Vieles wurde in den letzten Monaten abgesagt, vieles war einfach nicht möglich. Möglich ist jedoch der Gottesdienst der Frauenkirche, wenn auch coronabedingt ohne das sonst übliche sich anschließende Austauschgespräch. Wir bleiben bei unserem Vorhaben zweimal im Jahr einen Gottesdienst der Frauenkirche zu gestalten, im Mai in der Marienkirche in Bad Mergentheim, im Oktober in St.

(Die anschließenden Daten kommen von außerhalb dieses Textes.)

Lemma next_multiple_of_mod a b : b <> 0 -> next_multiple_of a b mod b = 0.
Proof.
  intros Hb. unfold next_multiple_of.
  destruct (N.eqb_spec (a mod b) 0) as [->|Hne]; [done|].
  pose proof (N.div_mod a b Hb). pose proof (N.mod_lt a b Hb).
  replace (a + (b - a mod b)) with ((a / b + 1) * b) by lia.
  by apply N.Div0.mod_mul.
Qed.

Lemma next_multiple_of_1 a : next_multiple_of a 1 = a.
Proof. unfold next_multiple_of. by rewrite N.mod_1_r. Qed.

Lemma div_ceil_spec a b : b <> 0 -> a <= div_ceil a b * b < a + b.
Proof.
  intros Hb. unfold div_ceil.
  pose proof (N.div_mod a b Hb). pose proof (N.mod_lt a b Hb).
  destruct (N.eqb_spec (a mod b) 0); div_nia.
Qed.

Lemma div_lt_mul a b u : u <> 0 -> a / u < b -> a < b * u.
Proof.
  intros Hu H. pose proof (N.div_mod a u Hu). pose proof (N.mod_lt a u Hu). nia.
Qed.

Lemma mul_le_div a b u : u <> 0 -> a * u <= b -> a <= b / u.
Proof. intros Hu H. apply N.div_le_lower_bound; lia. Qed.

Lemma is_multiple_of_spec a b : b <> 0 -> is_multiple_of a b = true <-> a mod b = 0.
Proof.
  intros Hb. unfold is_multiple_of.
  destruct (N.eqb_spec b 0); [done|]. by rewrite N.eqb_eq.
Qed.

Lemma checked_add64_Some a b c : checked_add64 a b = Some c <-> c = a + b /\ a + b <= u64_max.
Proof.
  unfold checked_add64. destruct (N.leb_spec (a + b) u64_max); naive_solver lia.
Qed.

(** Saturating sums of saturating products compose: the arithmetic behind a
    timestamp carried forward twice. *)
Lemma sat_add64_mul_assoc x a b k :
  sat_add64 (sat_add64 x (sat_mul64 a k)) (sat_mul64 b k) = sat_add64 x (sat_mul64 (a + b) k).
Proof. unfold sat_add64, sat_mul64. rewrite N.mul_add_distr_r. lia. Qed.

(** ** Lists: the iterator methods the source uses. *)
Section lists.
Context {A : Type}.

(** [VecDeque::retain] and [Vec::retain]. *)
Definition retain (p : A -> bool) (l : list A) : list A := List.filter p l.

(** [iter().find(p)] and [iter().any(p)]. *)
Definition find_first (p : A -> bool) (l : list A) : option A := List.find p l.
Definition any (p : A -> bool) (l : list A) : bool := List.existsb p l.

(** [partition_point]: the length of the prefix satisfying [p], for a list
    partitioned by it; and [Vec::insert]. *)
Fixpoint partition_point (p : A -> bool) (l : list A) : nat :=
  match l with x :: l => if p x then S (partition_point p l) else O | [] => O end.
Definition insert_at (at_ : nat) (a : A) (l : list A) : list A := take at_ l ++ a :: drop at_ l.

(** [iter().take_while(p)]. *)
Fixpoint take_while (p : A -> bool) (l : list A) : list A :=
  match l with x :: l => if p x then x :: take_while p l else [] | [] => [] end.

(** [iter().position(p)]. *)
Fixpoint position (p : A -> bool) (l : list A) : option nat :=
  match l with
  | [] => None
  | x :: l => if p x then Some 0%nat else S <$> position p l
  end.

(** [iter_mut().find(p)] followed by an assignment through the reference. *)
Fixpoint update_first (p : A -> bool) (f : A -> A) (l : list A) : list A :=
  match l with
  | [] => []
  | x :: l => if p x then f x :: l else x :: update_first p f l
  end.

(** [Vec::remove(i)], whose index the callers keep in range. *)
Definition remove_at (i : nat) (l : list A) : list A := take i l ++ drop (S i) l.

(** [iter().filter(p).max_by_key(key)]: the index of the last element of
    greatest key among those satisfying [p]. *)
Fixpoint max_index_from (p : A -> bool) (key : A -> N) (i : nat)
    (best : option (nat * N)) (l : list A) : option (nat * N) :=
  match l with
  | [] => best
  | x :: l =>
      let best' :=
        if p x then
          match best with
          | Some (_, k) => if k <=? key x then Some (i, key x) else best
          | None => Some (i, key x)
          end
        else best in
      max_index_from p key (S i) best' l
  end.

Definition max_index (p : A -> bool) (key : A -> N) (l : list A) : option nat :=
  fst <$> max_index_from p key 0 None l.

Lemma max_index_from_spec p key l i best j k :
  max_index_from p key i best l = Some (j, k) ->
  (best = Some (j, k) \/
    exists x, (i <= j)%nat /\ l !! (j - i)%nat = Some x /\ p x = true /\ key x = k) /\
  (forall b kb, best = Some (b, kb) -> kb <= k) /\
  (forall x, x ∈ l -> p x = true -> key x <= k).
Proof.
  revert i best. induction l as [|y l IH]; intros i best; simpl.
  { intros ->. split_and!; [by left|by intros ?? [= -> ->]|by intros ? ?%elem_of_nil]. }
  intros H. destruct (IH _ _ H) as (Hsrc & Hbest & Hall). clear IH H.
  split_and!.
  - destruct Hsrc as [Hsrc|(x & Hle & Hx & Hp & Hk)].
    + destruct (p y) eqn:Hp; [|by left].
      destruct best as [[b kb]|].
      * destruct (kb <=? key y); [|by left].
        injection Hsrc as <- <-. right. exists y. rewrite Nat.sub_diag. naive_solver lia.
      * injection Hsrc as <- <-. right. exists y. rewrite Nat.sub_diag. naive_solver lia.
    + right. exists x. split_and!; [lia| |done|done].
      replace (j - i)%nat with (S (j - S i)) by lia. done.
  - intros b kb ->. destruct (p y); [|by eapply Hbest].
    destruct (N.leb_spec kb (key y)); [|by eapply Hbest].
    specialize (Hbest _ _ eq_refl). lia.
  - intros x [->|Hx]%elem_of_cons Hpx; [|by auto].
    rewrite Hpx in Hbest. destruct best as [[b kb]|].
    + destruct (N.leb_spec kb (key y)); specialize (Hbest _ _ eq_refl); lia.
    + specialize (Hbest _ _ eq_refl). lia.
Qed.

Lemma max_index_Some p key l j :
  max_index p key l = Some j ->
  exists x, l !! j = Some x /\ p x = true /\ forall y, y ∈ l -> p y = true -> key y <= key x.
Proof.
  unfold max_index. destruct (max_index_from p key 0 None l) as [[j' k]|] eqn:E; [|done].
  intros [= ->]. apply max_index_from_spec in E as ([?|(x & _ & Hx & Hp & Hk)] & _ & Hall); [done|].
  rewrite Nat.sub_0_r in Hx. exists x. subst k. auto.
Qed.

Lemma max_index_from_None p key l i best :
  max_index_from p key i best l = None -> best = None /\ forall x, x ∈ l -> p x = false.
Proof.
  revert i best. induction l as [|y l IH]; intros i best; simpl.
  { intros ->. split; [done|by intros ? ?%elem_of_nil]. }
  intros (Hb & Hall)%IH. destruct (p y) eqn:Hp.
  - destruct best as [[b kb]|]; [by destruct (kb <=? key y)|done].
  - split; [done|]. intros x [->|Hx]%elem_of_cons; auto.
Qed.

Lemma max_index_None p key l : max_index p key l = None -> forall x, x ∈ l -> p x = false.
Proof.
  unfold max_index. destruct (max_index_from p key 0 None l) eqn:E; [done|].
  intros _. by apply max_index_from_None in E as [_ ?].
Qed.

Lemma elem_of_retain p (l : list A) x : x ∈ retain p l <-> x ∈ l /\ p x = true.
Proof. unfold retain. rewrite !list_elem_of_In. apply filter_In. Qed.
Lemma retain_app p (l1 l2 : list A) : retain p (l1 ++ l2) = retain p l1 ++ retain p l2.
Proof. unfold retain. induction l1 as [|x l1 IH]; [done|]. cbn. destruct (p x); cbn; by rewrite IH. Qed.

Lemma any_true p (l : list A) : any p l = true <-> exists x, x ∈ l /\ p x = true.
Proof.
  unfold any. rewrite existsb_exists. setoid_rewrite list_elem_of_In. done.
Qed.

Lemma any_false p (l : list A) : any p l = false <-> forall x, x ∈ l -> p x = false.
Proof.
  rewrite <- not_true_iff_false, any_true. split.
  - intros H x Hx. destruct (p x) eqn:E; [|done]. destruct H; eauto.
  - intros H (x & Hx & E). rewrite H in E; done.
Qed.

Lemma find_first_Some p (l : list A) x : find_first p l = Some x -> x ∈ l /\ p x = true.
Proof. unfold find_first. rewrite list_elem_of_In. apply find_some. Qed.

Lemma find_first_None p (l : list A) : find_first p l = None <-> any p l = false.
Proof.
  unfold find_first, any. induction l as [|x l IH]; simpl; [done|].
  destruct (p x); simpl; done.
Qed.

Lemma position_Some p (l : list A) i :
  position p l = Some i -> exists x, l !! i = Some x /\ p x = true.
Proof.
  revert i. induction l as [|y l IH]; intros i; simpl; [done|].
  destruct (p y) eqn:E; [intros [= <-]; simpl; eauto|].
  destruct (position p l) as [j|]; [|done]. intros [= <-]. simpl. by apply IH.
Qed.

Lemma retain_cons p (x : A) l : retain p (x :: l) = if p x then x :: retain p l else retain p l.
Proof. done. Qed.

Lemma position_find p (l : list A) i : position p l = Some i -> l !! i = find_first p l.
Proof.
  revert i. induction l as [|x l IH]; intros i; cbn; [done|]. destruct (p x); [by intros [= <-]|].
  destruct (position p l) as [j|]; [|done]. intros [= <-]. by apply IH.
Qed.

Kilian, Markelsheim.

"Voll daneben - Zeugin der Auferstehung", so hieß das Thema für Mai.

Im Mittelpunkt stand Maria Magdalena, die von Papst Franziskus zur Apostolin der Apostel erhoben wurde. Maria ist Erstzeugin der Auferstehung, Erstverkünderin der frohen Botschaft, von Christus selbst mit der Verkündigung beauftragt.

Nachdem wir Maria Magdalena in einen fiktiven Interview kennenlernten, sahen wir sie in den Texten des Gottesdienstes in drei verschiedenen Aspekten:

1. Maria aus Magdala  - von sieben Dämonen befreit

2. Maria aus Magdala - Jüngerin in der Gemeinschaft Jesu

3. Maria aus Magdala  - am Ostermorgen

Immer wurden die Aussagen, die Erlebnisse Maria Magdalenas dann mit uns in Beziehung gesetzt. Gemeinsame Gebete und Lieder, diese jedoch coronabedingt nur von der Orgelempore, verbanden die einzelnen Teile. Während also von der Empore ein Kanon erklang, bewegten sich die Frauen im Kirchenschiff nach der jeweiligen Liedzeile. (siehe Bild)

Wir wollen mit diesem Gottesdienst dazu beitragen, dass die starke Glaubensbotin Maria Magdalena wieder neu ins Bewusstsein der Glaubenden gelangt, damit neues Leben in der Kirche wachsen kann.

Mit einem ganz persönlichen Segen, den jede einzelne Frau zugesprochen und dessen Text sie anschließend auf einem Kärtchen auch mitnehmen konnte, endete dieser trotz aller Einschränkungen lebendige Gottesdienst.